Iterative SE(3) part of the model has internal representation of features as fields. However, final result should be converted to a set of rigid bodies. To connect the two representations, we have to represent rotation matrix and translation vector of a rigid bodies in a common reference frame as vector fields.

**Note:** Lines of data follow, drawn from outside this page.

Definition trim_start (s : string) : string :=
  strip_all (String.length s) whitespace s.
Definition trim_end (s : string) : string :=
  str_rev (strip_all (String.length s) (map str_rev whitespace) (str_rev s)).
(** [s.trim()] *)
Definition trim (s : string) : string := trim_end (trim_start s).

(** [!s.trim()] *)
Definition blank (s : string) : bool := bool_decide (trim s = "").

(** [s.split(sep)] for one character. *)
Fixpoint split_on (sep : ascii) (s : string) : list string :=
  match s with
  | EmptyString => [""]
  | String c s =>
      if Ascii.eqb c sep then "" :: split_on sep s
      else match split_on sep s with
           | w :: ws => String c w :: ws
           | [] => [String c ""]
           end
  end.

(** ** Decimal text *)

Fixpoint show_digits (fuel : nat) (n : Z) (acc : string) : string :=
  match fuel with
  | O => acc
  | S fuel =>
      let acc := String (digit_char (n mod 10)) acc in
      if n / 10 =? 0 then acc else show_digits fuel (n / 10) acc
  end.

(** [n.toString()] of a non-negative integer. *)
Definition show_nat (n : Z) : string :=
  show_digits (S (Z.to_nat (Z.log2 n))) n EmptyString.

(** [`${z}`] of an integer. *)
Definition show_Z (z : Z) : string :=
  if z <? 0 then "-" +:+ show_nat (- z) else show_nat z.

Fixpoint dec_acc (acc : Z) (s : string) : Z :=
  match s with
  | EmptyString => acc
  | String c s => dec_acc (10 * acc + digit_value c) s
  end.

(** [BigInt(s)] of a text of decimal digits. *)
Definition dec_value (s : string) : Z := dec_acc 0 s.

Fixpoint span_digits (s : string) : string * string :=
  match s with
  | String c s' =>
      if is_digit c then let '(w, r) := span_digits s' in (String c w, r)
      else (EmptyString, s)
  | EmptyString => (EmptyString, EmptyString)
  end.

(** [/^(\d+)(?:\.(\d+))?$/]: the whole digits and the fraction, if any. *)
Definition split_decimal (s : string) : option (string * option string) :=
  let '(w, r) := span_digits s in
  if bool_decide (w = "") then None
  else match r with
       | EmptyString => Some (w, None)
       | String "." f =>
           if all_digits f && negb (bool_decide (f = "")) then Some (w, Some f)
           else None
       | _ => None
       end.

(** ** Facts about slices *)

Lemma append_nil_l s : "" +:+ s = s.
Proof. done. Qed.
Lemma append_cons c s t : String c s +:+ t = String c (s +:+ t).
Proof. done. Qed.
Lemma append_nil_r s : s +:+ "" = s.
Proof. induction s; [done|]. by rewrite append_cons, IHs. Qed.
Lemma append_assoc' (s t u : string) : (s +:+ t) +:+ u = s +:+ (t +:+ u).
Proof. induction s; [done|]. by rewrite !append_cons, IHs. Qed.

Lemma length_append s t : String.length (s +:+ t) = (String.length s + String.length t)%nat.
Proof. induction s; [done|]. rewrite append_cons. cbn. by rewrite IHs. Qed.

Lemma length_zeros n : String.length (zeros n) = n.
Proof. induction n; cbn; congruence. Qed.

Lemma str_take_app s t : str_take (String.length s) (s +:+ t) = s.
Proof. induction s; [by destruct t|]. rewrite append_cons. cbn. by rewrite IHs. Qed.
Lemma str_drop_app s t : str_drop (String.length s) (s +:+ t) = t.
Proof. induction s; [by destruct t|]. rewrite append_cons. cbn. done. Qed.
Lemma str_take_drop n s : str_take n s +:+ str_drop n s = s.
Proof.
  revert s. induction n; intros [|c s]; cbn; try done.
  rewrite append_cons. by rewrite IHn.
Qed.
Lemma length_str_take n s : (n ≤ String.length s)%nat → String.length (str_take n s) = n.
Proof.
  revert s. induction n; intros [|c s]; cbn; intros; try lia. rewrite IHn; lia.
Qed.
Lemma length_str_drop n s : String.length (str_drop n s) = (String.length s - n)%nat.
Proof. revert s. induction n; intros [|c s]; cbn; try lia. apply IHn. Qed.

Lemma slices_app n s :
  slice_but_last n s +:+ slice_last n s = s.
Proof. apply str_take_drop. Qed.

Lemma length_slice_last n s :
  (n ≤ String.length s)%nat → String.length (slice_last n s) = n.
Proof. intros. unfold slice_last. rewrite length_str_drop. lia. Qed.

Lemma length_slice_but_last n s :
  String.length (slice_but_last n s) = (String.length s - n)%nat.
Proof. unfold slice_but_last. apply length_str_take. lia. Qed.

Lemma length_pad_start n s :
  String.length (pad_start n s) = Nat.max n (String.length s).
Proof. unfold pad_start. rewrite length_append, length_zeros. lia. Qed.

Lemma length_pad_end n s :
  String.length (pad_end n s) = Nat.max n (String.length s).
Proof. unfold pad_end. rewrite length_append, length_zeros. lia. Qed.

(** ** Facts about digits *)

Lemma code_range c : 0 ≤ code c < 256.
Proof. unfold code. pose proof (N_ascii_bounded c). lia. Qed.

Lemma is_digit_value c : is_digit c = true → 0 ≤ digit_value c ≤ 9.
Proof. unfold is_digit, digit_value. intros. to_prop. lia. Qed.

Lemma digit_char_code d : 0 ≤ d ≤ 9 → code (digit_char d) = 48 + d.
Proof. intros. unfold code, digit_char. rewrite N_ascii_embedding; lia. Qed.

Lemma is_digit_char d : 0 ≤ d ≤ 9 → is_digit (digit_char d) = true.
Proof.
  intros. unfold is_digit. rewrite digit_char_code by done.
  apply andb_true_iff. rewrite !Z.leb_le. lia.
Qed.

Lemma digit_value_char d : 0 ≤ d ≤ 9 → digit_value (digit_char d) = d.
Proof. intros. unfold digit_value. rewrite digit_char_code by done. lia. Qed.

Lemma all_digits_append s t :
  all_digits (s +:+ t) = all_digits s && all_digits t.
Proof.
  induction s; [done|]. rewrite append_cons. cbn. by rewrite <- andb_assoc, IHs.
Qed.

Lemma all_digits_zeros n : all_digits (zeros n) = true.
Proof. by induction n. Qed.

Lemma all_digits_take n s : all_digits s = true → all_digits (str_take n s) = true.
Proof.
  intros H. rewrite <- (str_take_drop n s), all_digits_append in H. by to_prop.
Qed.
Lemma all_digits_drop n s : all_digits s = true → all_digits (str_drop n s) = true.
Proof.
  intros H. rewrite <- (str_take_drop n s), all_digits_append in H. by to_prop.
Qed.

Lemma dec_acc_append a s t : dec_acc a (s +:+ t) = dec_acc (dec_acc a s) t.
Proof. revert a. induction s; intros; [done|]. rewrite append_cons. apply IHs. Qed.

Lemma dec_acc_shift a s :
  dec_acc a s = a * 10 ^ len s + dec_value s.
Proof.
  revert a. induction s as [|c s IH]; intros a; [unfold dec_value, len; cbn; lia|].
  unfold dec_value. cbn [dec_acc]. rewrite (IH (10 * a + _)), (IH (10 * 0 + _)).
  unfold len. cbn [String.length]. rewrite Nat2Z.inj_succ, Z.pow_succ_r by lia. lia.
Qed.

Lemma dec_value_append s t :
  dec_value (s +:+ t) = dec_value s * 10 ^ len t + dec_value t.
Proof. unfold dec_value at 1. rewrite dec_acc_append, dec_acc_shift. done. Qed.

Lemma dec_value_zeros n : dec_value (zeros n) = 0.
Proof. induction n; [done|]. exact IHn. Qed.

Lemma dec_value_pad_start n s : dec_value (pad_start n s) = dec_value s.
Proof. unfold pad_start. rewrite dec_value_append, dec_value_zeros. lia. Qed.

Lemma dec_value_bounds s :
  all_digits s = true → 0 ≤ dec_value s < 10 ^ len s.
Proof.
  induction s as [|c s IH]; [unfold dec_value, len; cbn; lia|].
  cbn [all_digits str_forallb]. intros [Hc Hs]%andb_true_iff. specialize (IH Hs).
  apply is_digit_value in Hc. unfold dec_value. cbn [dec_acc].
  rewrite dec_acc_shift. unfold len in *. cbn [String.length].
  rewrite Nat2Z.inj_succ, Z.pow_succ_r by lia. nia.
Qed.

Lemma show_digits_spec fuel n acc :
  0 ≤ n → n < 2 ^ Z.of_nat fuel →
  ∃ w, show_digits fuel n acc = w +:+ acc ∧ all_digits w = true ∧
       dec_value w = n ∧ (1 ≤ fuel → 1 ≤ String.length w)%nat.
Proof.
  revert n acc. induction fuel as [|fuel IH]; intros n acc Hn Hlt.
  { exists "". cbn in Hlt |- *. split_and!; [done|done|unfold dec_value; cbn; lia|lia]. }
  cbn [show_digits].
  pose proof (Z.mod_pos_bound n 10 ltac:(lia)) as Hm.
  pose proof (Z.div_mod n 10 ltac:(lia)) as Hdm.
  assert (is_digit (digit_char (n mod 10)) = true) as Hd by (apply is_digit_char; lia).
  assert (dec_value (String (digit_char (n mod 10)) "") = n mod 10) as Hv.
  { unfold dec_value. cbn [dec_acc]. rewrite digit_value_char by lia. lia. }
  destruct (Z.eqb_spec (n / 10) 0) as [E|E].
  - exists (String (digit_char (n mod 10)) ""). rewrite append_cons, append_nil_l.
    cbn [all_digits str_forallb String.length]. rewrite Hd. split_and!; [done|done|lia|lia].
  - rewrite Nat2Z.inj_succ, Z.pow_succ_r in Hlt by lia.
    destruct (IH (n / 10) (String (digit_char (n mod 10)) acc)) as (w & -> & Hw & Hval & Hl).
    { apply Z.div_pos; lia. }
    { apply Z.div_lt_upper_bound; lia. }
    exists (w +:+ String (digit_char (n mod 10)) "").
    rewrite append_assoc', append_cons, append_nil_l, all_digits_append, dec_value_append, Hv, Hval.
    rewrite length_append. cbn [all_digits str_forallb String.length].
    rewrite Hw, Hd. unfold len. cbn [String.length].
    split_and!; [done|done| |lia]. change (10 ^ Z.of_nat 1) with 10. lia.
Qed.

Lemma show_nat_spec n :
  0 ≤ n → all_digits (show_nat n) = true ∧ dec_value (show_nat n) = n ∧
          (1 ≤ String.length (show_nat n))%nat.
Proof.
  intros Hn. unfold show_nat.
  destruct (show_digits_spec (S (Z.to_nat (Z.log2 n))) n "") as (w & -> & Hw & Hv & Hl).
  - done.
  - pose proof (Z.log2_nonneg n). rewrite Nat2Z.inj_succ, Z2Nat.id by done.
    destruct (Z.eq_dec n 0) as [->|]; [done|]. apply Z.log2_spec. lia.
  - rewrite append_nil_r. split_and!; [done..|]. apply Hl. lia.
Qed.

Lemma show_nat_digits n : 0 ≤ n → all_digits (show_nat n) = true.
Proof. intros. by apply show_nat_spec. Qed.
Lemma dec_value_show_nat n : 0 ≤ n → dec_value (show_nat n) = n.
Proof. intros. by apply show_nat_spec. Qed.
Lemma show_nat_nonempty n : 0 ≤ n → show_nat n ≠ "".
Proof. intros H E. destruct (show_nat_spec n H) as (_ & _ & Hl). rewrite E in Hl. cbn in Hl. lia. Qed.

Lemma show_nat_inj m n : 0 ≤ m → 0 ≤ n → show_nat m = show_nat n → m = n.
Proof. intros ?? E. rewrite <- (dec_value_show_nat m), <- (dec_value_show_nat n), E; done. Qed.

(** Equal digit texts of equal length have equal values, and conversely. *)
Lemma dec_value_inj s t :
  all_digits s = true → all_digits t = true → String.length s = String.length t →
  dec_value s = dec_value t → s = t.
Proof.
  revert t. induction s as [|c s IH]; intros [|d t]; cbn [String.length]; try done.
  cbn [all_digits str_forallb]. intros [Hc Hs]%andb_true_iff [Hd Ht]%andb_true_iff [= Hl].
  unfold dec_value. cbn [dec_acc]. rewrite !dec_acc_shift. unfold len. rewrite Hl.
  pose proof (dec_value_bounds s Hs) as Bs. pose proof (dec_value_bounds t Ht) as Bt.
  unfold len in Bs, Bt. rewrite Hl in Bs. intros E.
  pose proof (is_digit_value c Hc). pose proof (is_digit_value d Hd).
  assert (digit_value c = digit_value d) as Hcd by nia.
  rewrite (IH t) by (done || nia). f_equal.
  unfold digit_value, code in Hcd.
  rewrite <- (ascii_N_embedding c), <- (ascii_N_embedding d). f_equal. lia.
Qed.

Lemma span_digits_spec w r :
  all_digits w = true →
  match r with EmptyString => True | String c _ => is_digit c = false end →
  span_digits (w +:+ r) = (w, r).
Proof.
  intros Hw Hr. induction w as [|c w IH].
  - rewrite append_nil_l. destruct r as [|c r]; cbn; [done|]. by rewrite Hr.
  - cbn [all_digits str_forallb] in Hw. apply andb_true_iff in Hw as [Hc Hw].
    rewrite append_cons. cbn. by rewrite Hc, IH.
Qed.

Lemma span_digits_inv s w r :
  span_digits s = (w, r) → s = w +:+ r ∧ all_digits w = true.
Proof.
  revert w r. induction s as [|c s IH]; cbn; intros w r.
  - by intros [= <- <-].
  - destruct (is_digit c) eqn:Hc; [|by intros [= <- <-]].
    destruct (span_digits s) as [w' r'] eqn:E. intros [= <- <-].
    destruct (IH w' r' eq_refl) as [-> Hw]. cbn. by rewrite Hc.
Qed.

Lemma split_decimal_whole w :
  all_digits w = true → w ≠ "" → split_decimal w = Some (w, None).
Proof.
  intros Hw Hne. unfold split_decimal.
  rewrite <- (append_nil_r w) at 1. rewrite span_digits_spec by done.
  by rewrite bool_decide_eq_false_2.
Qed.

Translation of the rigid bodies are represented as a sum of displacements as in the previous chapter. However rotation representation is less trivial. We have to recall two facts:

Skew-symmetric matrixes have a vector space structure
Skew-symmetric matrixes and orthogonal matrixes have an isomorhism

First, we parametrize a skew symmetric matrix using a vector field in a point: $$S = \left(\array{0 & x_0 & x_1\\ -x_0 & 0 &x_2\\ -x_1 & -x_2 & 0}\right)$$ where $v = (x_0, x_1, x_2)$ is a vector field at a certain point in space. We are particularily lucky, because only 3x3 skew symmetric matrixes form a 3-dimensional vector space. In 2d case, for example dimensionality of the vector space is 1. Now we use Cayley transform to build an isomorphism between skew-symmetric matrixes and orthogonal matrixes that represent rotations: $$R = (I-S)\cdot(I+S)^{-1}$$ where $I$ is an identity matrix.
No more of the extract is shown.